What you need to do -> In the entries below, which lines run from the one containing "assert ((addr +" to the one containing "Lemma gm_Set_spec gm"? Copy exactly those lines, ends included, and no others.
◇ ◇ ◇ ◇
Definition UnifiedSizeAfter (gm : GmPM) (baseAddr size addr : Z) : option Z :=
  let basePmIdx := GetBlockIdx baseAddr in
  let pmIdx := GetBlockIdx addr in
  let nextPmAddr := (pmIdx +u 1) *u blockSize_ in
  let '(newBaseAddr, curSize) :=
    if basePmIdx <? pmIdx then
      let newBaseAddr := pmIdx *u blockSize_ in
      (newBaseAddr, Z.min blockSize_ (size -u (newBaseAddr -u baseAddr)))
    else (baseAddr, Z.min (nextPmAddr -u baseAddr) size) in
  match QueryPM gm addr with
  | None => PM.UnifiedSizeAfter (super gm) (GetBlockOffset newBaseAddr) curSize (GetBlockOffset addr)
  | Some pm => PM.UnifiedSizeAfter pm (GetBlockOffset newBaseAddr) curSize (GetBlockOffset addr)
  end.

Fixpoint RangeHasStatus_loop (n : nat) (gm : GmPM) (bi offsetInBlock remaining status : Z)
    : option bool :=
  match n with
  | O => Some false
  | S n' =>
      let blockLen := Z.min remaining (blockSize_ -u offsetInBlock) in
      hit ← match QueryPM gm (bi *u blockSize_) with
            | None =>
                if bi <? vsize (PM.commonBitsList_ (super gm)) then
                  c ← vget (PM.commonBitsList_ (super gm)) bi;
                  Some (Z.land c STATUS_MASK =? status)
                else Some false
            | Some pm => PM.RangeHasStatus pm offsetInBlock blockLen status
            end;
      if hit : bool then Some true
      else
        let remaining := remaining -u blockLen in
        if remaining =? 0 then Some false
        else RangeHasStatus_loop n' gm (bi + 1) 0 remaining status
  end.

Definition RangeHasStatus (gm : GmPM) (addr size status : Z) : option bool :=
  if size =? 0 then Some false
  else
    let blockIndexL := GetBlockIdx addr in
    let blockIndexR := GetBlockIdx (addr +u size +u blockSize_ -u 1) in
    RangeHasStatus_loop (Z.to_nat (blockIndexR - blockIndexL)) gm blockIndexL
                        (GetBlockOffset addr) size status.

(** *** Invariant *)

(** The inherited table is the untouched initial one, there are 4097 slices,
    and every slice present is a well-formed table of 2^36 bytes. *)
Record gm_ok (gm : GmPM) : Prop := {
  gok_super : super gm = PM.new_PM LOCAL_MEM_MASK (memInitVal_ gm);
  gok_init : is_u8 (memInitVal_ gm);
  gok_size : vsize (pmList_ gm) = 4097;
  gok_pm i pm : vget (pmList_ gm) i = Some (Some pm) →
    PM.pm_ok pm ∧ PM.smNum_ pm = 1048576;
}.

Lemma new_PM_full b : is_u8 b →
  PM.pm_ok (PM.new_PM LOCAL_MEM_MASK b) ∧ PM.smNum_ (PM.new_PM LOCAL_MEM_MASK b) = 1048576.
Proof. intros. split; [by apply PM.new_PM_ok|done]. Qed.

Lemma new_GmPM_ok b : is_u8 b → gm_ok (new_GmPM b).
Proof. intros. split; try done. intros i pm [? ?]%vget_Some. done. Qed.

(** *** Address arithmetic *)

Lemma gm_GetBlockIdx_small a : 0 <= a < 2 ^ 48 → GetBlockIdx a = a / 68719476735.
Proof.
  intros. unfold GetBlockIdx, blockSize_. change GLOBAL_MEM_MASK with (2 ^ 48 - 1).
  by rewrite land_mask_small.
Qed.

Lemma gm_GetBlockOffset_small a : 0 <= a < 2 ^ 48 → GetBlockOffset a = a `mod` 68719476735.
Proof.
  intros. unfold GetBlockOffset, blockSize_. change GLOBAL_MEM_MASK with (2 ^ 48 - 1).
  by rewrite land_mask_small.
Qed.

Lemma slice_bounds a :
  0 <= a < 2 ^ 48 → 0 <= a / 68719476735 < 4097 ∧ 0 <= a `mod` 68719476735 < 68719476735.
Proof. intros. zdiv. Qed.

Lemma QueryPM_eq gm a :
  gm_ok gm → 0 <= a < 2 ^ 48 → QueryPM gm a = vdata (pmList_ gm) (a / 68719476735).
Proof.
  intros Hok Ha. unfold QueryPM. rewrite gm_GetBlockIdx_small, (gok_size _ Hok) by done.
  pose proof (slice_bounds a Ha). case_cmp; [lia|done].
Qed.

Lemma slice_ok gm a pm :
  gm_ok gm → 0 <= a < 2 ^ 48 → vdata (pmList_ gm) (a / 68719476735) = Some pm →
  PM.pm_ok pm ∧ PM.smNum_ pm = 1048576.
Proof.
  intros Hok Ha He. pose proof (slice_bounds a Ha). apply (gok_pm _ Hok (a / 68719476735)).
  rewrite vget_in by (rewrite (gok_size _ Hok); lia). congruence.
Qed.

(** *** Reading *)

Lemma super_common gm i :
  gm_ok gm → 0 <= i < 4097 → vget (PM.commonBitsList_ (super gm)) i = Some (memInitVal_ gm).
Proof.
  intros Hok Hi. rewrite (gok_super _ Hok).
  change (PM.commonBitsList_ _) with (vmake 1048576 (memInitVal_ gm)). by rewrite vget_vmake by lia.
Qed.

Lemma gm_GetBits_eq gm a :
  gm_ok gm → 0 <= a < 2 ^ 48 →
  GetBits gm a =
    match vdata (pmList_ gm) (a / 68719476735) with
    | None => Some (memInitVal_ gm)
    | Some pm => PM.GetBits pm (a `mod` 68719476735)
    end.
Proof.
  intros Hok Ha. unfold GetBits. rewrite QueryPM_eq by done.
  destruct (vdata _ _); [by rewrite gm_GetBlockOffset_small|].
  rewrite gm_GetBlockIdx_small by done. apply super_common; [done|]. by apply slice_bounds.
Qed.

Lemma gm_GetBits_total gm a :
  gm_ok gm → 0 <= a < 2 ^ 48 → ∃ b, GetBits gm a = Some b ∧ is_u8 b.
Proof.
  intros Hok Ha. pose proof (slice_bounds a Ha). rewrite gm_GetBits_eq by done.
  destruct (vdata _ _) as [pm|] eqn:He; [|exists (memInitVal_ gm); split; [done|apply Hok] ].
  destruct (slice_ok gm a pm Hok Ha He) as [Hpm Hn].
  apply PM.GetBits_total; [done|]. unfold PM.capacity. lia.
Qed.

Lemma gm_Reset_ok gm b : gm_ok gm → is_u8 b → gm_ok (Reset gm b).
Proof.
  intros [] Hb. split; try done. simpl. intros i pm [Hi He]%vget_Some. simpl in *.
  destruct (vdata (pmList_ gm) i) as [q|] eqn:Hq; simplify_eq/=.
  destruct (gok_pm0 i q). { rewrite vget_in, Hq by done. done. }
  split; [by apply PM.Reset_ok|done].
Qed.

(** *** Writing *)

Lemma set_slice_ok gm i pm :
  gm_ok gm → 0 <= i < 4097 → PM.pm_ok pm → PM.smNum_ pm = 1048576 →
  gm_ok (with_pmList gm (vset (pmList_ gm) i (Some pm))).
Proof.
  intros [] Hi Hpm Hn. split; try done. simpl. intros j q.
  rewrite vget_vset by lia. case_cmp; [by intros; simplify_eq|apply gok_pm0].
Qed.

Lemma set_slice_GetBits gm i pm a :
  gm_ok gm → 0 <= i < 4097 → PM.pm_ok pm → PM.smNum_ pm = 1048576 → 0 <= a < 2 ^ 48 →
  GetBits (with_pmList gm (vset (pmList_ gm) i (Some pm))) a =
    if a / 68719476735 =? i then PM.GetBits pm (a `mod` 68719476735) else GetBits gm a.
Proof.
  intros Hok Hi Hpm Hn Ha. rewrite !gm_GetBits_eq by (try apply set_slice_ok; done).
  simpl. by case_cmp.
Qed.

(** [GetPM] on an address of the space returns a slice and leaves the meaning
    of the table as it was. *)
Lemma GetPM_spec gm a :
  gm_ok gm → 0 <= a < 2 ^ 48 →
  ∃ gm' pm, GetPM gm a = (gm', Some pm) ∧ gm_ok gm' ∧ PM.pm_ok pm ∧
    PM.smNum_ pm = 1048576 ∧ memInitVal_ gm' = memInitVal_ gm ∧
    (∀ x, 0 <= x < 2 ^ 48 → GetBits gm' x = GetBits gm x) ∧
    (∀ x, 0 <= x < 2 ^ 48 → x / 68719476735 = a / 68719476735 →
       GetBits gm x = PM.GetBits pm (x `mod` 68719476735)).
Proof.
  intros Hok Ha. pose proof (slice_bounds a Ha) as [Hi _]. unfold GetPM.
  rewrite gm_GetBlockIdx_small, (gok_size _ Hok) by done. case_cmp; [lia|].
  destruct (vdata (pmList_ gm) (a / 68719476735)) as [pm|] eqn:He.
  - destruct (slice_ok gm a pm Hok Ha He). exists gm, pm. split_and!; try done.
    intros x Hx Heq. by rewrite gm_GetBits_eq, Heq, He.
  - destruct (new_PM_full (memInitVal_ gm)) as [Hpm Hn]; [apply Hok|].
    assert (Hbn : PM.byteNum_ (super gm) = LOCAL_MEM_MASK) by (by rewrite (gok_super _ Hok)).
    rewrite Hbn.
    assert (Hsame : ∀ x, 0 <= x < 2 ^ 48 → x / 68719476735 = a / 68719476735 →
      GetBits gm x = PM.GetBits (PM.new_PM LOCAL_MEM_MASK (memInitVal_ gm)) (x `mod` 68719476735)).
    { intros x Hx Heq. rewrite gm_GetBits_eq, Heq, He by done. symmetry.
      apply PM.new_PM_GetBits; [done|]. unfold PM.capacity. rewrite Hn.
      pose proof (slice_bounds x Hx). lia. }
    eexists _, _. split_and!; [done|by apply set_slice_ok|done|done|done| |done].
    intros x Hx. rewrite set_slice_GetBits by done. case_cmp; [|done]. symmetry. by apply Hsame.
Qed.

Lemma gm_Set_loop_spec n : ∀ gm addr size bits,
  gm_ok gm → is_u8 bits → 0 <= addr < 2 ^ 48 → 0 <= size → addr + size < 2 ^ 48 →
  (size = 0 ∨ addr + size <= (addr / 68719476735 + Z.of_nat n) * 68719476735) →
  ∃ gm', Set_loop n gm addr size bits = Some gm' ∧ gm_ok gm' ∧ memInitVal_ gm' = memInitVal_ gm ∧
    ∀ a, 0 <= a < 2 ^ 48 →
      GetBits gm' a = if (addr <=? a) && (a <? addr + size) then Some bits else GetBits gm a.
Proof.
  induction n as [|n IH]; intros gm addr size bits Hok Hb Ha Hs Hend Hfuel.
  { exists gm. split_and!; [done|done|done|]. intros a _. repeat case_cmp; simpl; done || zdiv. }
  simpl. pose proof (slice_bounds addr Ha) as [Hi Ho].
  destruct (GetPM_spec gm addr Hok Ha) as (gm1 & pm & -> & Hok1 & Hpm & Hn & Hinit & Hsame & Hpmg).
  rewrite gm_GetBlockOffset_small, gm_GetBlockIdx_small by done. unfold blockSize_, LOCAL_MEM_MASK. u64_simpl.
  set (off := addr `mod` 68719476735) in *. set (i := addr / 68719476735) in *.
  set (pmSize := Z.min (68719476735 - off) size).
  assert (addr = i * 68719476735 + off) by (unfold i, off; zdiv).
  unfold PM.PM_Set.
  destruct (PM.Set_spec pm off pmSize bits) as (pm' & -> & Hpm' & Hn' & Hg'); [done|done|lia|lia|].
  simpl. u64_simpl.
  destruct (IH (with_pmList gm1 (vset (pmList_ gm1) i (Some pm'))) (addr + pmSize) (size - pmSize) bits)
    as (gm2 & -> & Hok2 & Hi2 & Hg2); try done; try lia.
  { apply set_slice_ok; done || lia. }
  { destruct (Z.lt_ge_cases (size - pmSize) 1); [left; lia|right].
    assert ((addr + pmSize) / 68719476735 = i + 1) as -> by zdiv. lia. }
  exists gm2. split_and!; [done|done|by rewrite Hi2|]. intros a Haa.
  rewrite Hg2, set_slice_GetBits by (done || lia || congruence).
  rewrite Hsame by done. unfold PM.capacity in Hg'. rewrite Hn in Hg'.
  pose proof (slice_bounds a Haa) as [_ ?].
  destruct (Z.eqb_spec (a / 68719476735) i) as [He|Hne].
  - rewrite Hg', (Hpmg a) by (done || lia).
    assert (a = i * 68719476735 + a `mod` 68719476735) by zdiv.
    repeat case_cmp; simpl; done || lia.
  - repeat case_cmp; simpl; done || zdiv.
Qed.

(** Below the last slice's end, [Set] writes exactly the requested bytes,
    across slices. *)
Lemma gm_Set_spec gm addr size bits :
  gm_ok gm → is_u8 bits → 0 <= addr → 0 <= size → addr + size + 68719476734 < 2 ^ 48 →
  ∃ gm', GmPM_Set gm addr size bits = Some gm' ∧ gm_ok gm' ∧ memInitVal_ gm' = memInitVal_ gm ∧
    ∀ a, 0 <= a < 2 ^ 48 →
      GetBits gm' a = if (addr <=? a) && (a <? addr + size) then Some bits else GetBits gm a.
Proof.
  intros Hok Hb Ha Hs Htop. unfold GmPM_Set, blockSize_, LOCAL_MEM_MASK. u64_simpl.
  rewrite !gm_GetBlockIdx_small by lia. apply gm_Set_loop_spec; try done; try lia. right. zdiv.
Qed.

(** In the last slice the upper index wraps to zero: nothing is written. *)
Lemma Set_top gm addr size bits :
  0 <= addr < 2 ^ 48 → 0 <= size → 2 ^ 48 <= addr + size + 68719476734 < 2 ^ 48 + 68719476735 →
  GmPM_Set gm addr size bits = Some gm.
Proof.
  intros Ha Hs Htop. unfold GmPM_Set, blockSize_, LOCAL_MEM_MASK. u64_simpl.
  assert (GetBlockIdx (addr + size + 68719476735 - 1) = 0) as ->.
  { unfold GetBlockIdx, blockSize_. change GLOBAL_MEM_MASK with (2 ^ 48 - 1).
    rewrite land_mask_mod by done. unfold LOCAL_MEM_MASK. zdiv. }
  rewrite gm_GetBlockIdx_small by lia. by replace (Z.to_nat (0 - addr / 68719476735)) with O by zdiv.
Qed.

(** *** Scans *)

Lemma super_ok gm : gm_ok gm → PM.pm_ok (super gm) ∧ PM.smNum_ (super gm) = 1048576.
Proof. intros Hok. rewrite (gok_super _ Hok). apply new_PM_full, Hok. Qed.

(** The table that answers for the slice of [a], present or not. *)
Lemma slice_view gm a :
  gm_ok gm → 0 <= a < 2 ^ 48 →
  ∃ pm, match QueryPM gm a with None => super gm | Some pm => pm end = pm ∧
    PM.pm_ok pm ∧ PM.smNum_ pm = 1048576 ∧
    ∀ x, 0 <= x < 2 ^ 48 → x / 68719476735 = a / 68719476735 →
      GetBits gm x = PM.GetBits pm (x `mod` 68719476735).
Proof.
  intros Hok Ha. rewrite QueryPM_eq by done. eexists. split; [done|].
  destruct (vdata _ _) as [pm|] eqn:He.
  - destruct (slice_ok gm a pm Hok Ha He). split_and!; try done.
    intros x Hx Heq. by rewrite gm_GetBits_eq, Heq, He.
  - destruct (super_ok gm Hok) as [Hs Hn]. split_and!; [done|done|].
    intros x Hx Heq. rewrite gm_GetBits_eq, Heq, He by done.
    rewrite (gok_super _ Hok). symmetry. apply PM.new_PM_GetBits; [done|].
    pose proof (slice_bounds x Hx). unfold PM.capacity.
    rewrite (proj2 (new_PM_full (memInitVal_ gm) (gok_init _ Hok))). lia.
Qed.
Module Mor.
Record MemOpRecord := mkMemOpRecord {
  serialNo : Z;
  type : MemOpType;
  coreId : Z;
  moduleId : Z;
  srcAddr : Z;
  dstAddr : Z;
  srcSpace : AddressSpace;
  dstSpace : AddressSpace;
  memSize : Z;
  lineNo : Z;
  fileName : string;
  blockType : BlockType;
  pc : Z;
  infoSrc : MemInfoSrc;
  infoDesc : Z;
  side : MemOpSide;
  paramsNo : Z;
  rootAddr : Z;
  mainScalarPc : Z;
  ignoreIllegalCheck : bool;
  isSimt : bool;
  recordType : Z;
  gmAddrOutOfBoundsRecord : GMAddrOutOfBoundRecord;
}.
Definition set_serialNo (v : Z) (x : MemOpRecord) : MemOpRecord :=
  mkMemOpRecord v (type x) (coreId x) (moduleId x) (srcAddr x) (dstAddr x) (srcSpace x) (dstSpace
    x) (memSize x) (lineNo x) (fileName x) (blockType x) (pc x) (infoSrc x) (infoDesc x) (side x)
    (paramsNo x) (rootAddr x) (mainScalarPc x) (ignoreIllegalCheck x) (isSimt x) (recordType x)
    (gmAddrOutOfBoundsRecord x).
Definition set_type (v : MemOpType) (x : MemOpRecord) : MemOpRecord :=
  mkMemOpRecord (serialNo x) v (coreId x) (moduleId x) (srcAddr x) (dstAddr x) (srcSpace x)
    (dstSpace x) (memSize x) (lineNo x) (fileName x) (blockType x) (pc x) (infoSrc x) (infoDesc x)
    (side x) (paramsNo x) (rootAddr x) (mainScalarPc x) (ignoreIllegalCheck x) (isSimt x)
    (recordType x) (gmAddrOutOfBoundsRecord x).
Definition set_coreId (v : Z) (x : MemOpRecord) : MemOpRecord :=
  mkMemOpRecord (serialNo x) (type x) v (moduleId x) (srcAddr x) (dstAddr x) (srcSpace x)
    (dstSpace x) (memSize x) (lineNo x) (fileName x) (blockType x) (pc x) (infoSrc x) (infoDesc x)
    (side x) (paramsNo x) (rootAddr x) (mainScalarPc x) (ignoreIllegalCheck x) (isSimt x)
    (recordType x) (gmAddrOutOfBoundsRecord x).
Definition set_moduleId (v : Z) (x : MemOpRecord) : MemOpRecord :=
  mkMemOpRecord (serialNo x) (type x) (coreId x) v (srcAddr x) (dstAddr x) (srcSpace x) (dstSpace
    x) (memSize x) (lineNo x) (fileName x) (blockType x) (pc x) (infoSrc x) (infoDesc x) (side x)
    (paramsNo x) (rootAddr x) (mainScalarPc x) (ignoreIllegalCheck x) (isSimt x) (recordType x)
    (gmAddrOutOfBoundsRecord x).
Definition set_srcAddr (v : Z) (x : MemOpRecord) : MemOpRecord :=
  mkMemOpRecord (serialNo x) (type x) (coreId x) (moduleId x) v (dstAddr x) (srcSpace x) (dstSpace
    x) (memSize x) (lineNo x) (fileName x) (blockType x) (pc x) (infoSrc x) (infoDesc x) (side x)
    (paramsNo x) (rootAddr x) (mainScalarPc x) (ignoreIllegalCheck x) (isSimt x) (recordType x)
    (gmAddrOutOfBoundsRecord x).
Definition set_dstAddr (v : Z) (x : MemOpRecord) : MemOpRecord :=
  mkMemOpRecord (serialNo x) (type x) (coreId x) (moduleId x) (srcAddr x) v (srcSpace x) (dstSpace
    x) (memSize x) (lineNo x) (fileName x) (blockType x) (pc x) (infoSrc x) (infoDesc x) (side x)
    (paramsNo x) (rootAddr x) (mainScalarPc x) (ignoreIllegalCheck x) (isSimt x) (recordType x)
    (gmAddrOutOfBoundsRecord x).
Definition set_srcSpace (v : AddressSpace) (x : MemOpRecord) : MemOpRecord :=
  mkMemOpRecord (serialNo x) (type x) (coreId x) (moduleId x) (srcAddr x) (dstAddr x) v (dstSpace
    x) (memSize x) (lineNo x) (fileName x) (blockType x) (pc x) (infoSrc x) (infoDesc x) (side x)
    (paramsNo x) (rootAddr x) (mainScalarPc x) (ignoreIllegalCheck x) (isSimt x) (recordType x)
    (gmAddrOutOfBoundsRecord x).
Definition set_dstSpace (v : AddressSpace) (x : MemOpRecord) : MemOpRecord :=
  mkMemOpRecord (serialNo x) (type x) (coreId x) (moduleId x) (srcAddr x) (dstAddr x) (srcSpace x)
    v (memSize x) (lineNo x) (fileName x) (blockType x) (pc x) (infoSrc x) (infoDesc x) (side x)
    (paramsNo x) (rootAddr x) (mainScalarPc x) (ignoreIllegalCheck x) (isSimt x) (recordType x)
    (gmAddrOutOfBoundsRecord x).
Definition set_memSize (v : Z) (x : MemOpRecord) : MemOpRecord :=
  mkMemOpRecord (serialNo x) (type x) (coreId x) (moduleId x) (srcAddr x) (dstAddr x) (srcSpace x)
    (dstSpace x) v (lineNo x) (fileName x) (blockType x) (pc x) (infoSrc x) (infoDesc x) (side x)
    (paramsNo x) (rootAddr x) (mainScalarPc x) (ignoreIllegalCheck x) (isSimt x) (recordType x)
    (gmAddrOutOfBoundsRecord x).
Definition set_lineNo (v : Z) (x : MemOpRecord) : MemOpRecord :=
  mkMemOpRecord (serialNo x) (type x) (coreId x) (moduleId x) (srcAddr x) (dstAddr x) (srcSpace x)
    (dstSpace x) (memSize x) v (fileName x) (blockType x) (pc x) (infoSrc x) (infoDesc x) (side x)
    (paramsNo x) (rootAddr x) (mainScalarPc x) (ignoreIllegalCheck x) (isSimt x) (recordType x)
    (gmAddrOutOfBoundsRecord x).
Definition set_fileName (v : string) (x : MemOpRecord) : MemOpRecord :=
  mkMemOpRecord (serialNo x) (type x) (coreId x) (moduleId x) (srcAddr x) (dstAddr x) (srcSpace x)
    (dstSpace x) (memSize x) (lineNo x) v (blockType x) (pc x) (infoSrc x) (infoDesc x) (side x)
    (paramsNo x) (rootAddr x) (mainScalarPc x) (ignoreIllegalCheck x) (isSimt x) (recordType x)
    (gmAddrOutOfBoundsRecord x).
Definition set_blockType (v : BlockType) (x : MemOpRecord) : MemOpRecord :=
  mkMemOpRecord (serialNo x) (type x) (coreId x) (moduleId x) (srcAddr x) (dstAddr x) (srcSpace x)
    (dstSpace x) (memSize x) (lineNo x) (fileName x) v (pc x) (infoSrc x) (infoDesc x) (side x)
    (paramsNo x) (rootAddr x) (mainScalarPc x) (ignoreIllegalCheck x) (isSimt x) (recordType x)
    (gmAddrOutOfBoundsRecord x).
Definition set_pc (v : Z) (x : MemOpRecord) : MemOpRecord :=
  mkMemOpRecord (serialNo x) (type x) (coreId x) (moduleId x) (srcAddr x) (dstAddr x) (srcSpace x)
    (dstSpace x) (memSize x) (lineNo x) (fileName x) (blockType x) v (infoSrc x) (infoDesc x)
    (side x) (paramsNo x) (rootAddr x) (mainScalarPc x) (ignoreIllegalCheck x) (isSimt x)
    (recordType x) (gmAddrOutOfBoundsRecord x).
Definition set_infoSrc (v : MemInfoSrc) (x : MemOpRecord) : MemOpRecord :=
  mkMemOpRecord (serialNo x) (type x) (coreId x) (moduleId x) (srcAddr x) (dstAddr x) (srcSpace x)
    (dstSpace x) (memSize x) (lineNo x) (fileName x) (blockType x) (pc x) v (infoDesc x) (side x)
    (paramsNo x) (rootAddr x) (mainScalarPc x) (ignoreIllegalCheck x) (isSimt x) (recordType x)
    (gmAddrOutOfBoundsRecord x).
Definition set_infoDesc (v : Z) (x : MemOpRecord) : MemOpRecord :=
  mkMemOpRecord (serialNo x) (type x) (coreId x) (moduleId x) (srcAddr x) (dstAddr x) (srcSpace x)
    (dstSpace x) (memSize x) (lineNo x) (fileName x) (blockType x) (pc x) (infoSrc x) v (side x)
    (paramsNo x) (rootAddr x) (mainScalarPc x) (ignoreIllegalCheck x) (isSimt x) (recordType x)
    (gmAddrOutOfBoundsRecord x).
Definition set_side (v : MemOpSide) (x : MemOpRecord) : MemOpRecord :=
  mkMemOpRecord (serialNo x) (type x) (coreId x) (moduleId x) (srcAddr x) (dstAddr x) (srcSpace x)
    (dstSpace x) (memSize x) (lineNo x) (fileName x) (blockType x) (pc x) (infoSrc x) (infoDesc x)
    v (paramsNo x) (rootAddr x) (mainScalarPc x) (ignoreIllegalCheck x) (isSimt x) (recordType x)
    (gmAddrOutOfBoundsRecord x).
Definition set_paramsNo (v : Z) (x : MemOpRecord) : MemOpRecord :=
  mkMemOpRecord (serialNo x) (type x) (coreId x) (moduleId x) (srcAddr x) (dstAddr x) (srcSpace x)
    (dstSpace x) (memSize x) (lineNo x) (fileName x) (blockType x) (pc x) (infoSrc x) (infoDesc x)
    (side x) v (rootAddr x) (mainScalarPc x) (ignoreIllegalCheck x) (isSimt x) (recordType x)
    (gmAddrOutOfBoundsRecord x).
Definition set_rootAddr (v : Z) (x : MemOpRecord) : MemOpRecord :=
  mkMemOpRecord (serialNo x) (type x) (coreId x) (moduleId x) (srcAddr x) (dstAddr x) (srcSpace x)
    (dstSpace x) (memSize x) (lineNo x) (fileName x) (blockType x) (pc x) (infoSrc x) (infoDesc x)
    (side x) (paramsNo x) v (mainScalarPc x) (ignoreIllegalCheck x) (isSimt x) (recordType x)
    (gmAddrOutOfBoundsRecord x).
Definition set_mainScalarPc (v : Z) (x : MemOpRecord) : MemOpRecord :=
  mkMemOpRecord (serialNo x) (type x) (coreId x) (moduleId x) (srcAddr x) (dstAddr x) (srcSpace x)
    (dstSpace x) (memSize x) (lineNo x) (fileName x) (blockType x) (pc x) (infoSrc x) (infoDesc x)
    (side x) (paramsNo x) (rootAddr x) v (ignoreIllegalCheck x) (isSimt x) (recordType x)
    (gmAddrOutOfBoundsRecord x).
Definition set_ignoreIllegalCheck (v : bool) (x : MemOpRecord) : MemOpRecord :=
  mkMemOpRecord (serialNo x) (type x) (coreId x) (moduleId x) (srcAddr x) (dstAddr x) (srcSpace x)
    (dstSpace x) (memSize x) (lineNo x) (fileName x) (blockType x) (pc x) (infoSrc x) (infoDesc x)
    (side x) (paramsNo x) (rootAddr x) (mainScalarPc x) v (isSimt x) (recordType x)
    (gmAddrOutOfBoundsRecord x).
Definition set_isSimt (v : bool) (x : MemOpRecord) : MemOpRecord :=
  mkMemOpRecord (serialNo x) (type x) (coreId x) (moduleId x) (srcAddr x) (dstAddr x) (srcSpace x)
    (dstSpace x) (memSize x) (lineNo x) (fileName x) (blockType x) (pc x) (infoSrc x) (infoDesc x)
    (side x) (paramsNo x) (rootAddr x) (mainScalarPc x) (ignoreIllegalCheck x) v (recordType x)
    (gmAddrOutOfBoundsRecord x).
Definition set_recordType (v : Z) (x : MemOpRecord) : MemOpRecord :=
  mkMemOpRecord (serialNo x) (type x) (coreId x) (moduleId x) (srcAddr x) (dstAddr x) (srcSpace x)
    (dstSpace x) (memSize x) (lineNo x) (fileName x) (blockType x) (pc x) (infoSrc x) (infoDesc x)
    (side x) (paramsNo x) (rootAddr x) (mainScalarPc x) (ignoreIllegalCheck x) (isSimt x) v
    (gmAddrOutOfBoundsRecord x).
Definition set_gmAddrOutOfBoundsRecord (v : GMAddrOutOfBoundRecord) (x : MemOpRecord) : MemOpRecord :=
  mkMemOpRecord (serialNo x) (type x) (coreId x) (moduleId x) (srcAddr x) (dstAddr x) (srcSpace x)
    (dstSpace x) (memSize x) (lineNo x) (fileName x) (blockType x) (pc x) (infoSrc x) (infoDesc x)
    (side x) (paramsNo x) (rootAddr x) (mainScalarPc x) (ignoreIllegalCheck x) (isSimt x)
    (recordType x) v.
◇ ◇ ◇ ◇
Answer space ->
    assert ((addr + pmSize) / 68719476735 = i + 1) as -> by zdiv. lia. }
  exists gm2. split_and!; [done|done|by rewrite Hi2|]. intros a Haa.
  rewrite Hg2, set_slice_GetBits by (done || lia || congruence).
  rewrite Hsame by done. unfold PM.capacity in Hg'. rewrite Hn in Hg'.
  pose proof (slice_bounds a Haa) as [_ ?].
  destruct (Z.eqb_spec (a / 68719476735) i) as [He|Hne].
  - rewrite Hg', (Hpmg a) by (done || lia).
    assert (a = i * 68719476735 + a `mod` 68719476735) by zdiv.
    repeat case_cmp; simpl; done || lia.
  - repeat case_cmp; simpl; done || zdiv.
Qed.

(** Below the last slice's end, [Set] writes exactly the requested bytes,
    across slices. *)
Lemma gm_Set_spec gm addr size bits :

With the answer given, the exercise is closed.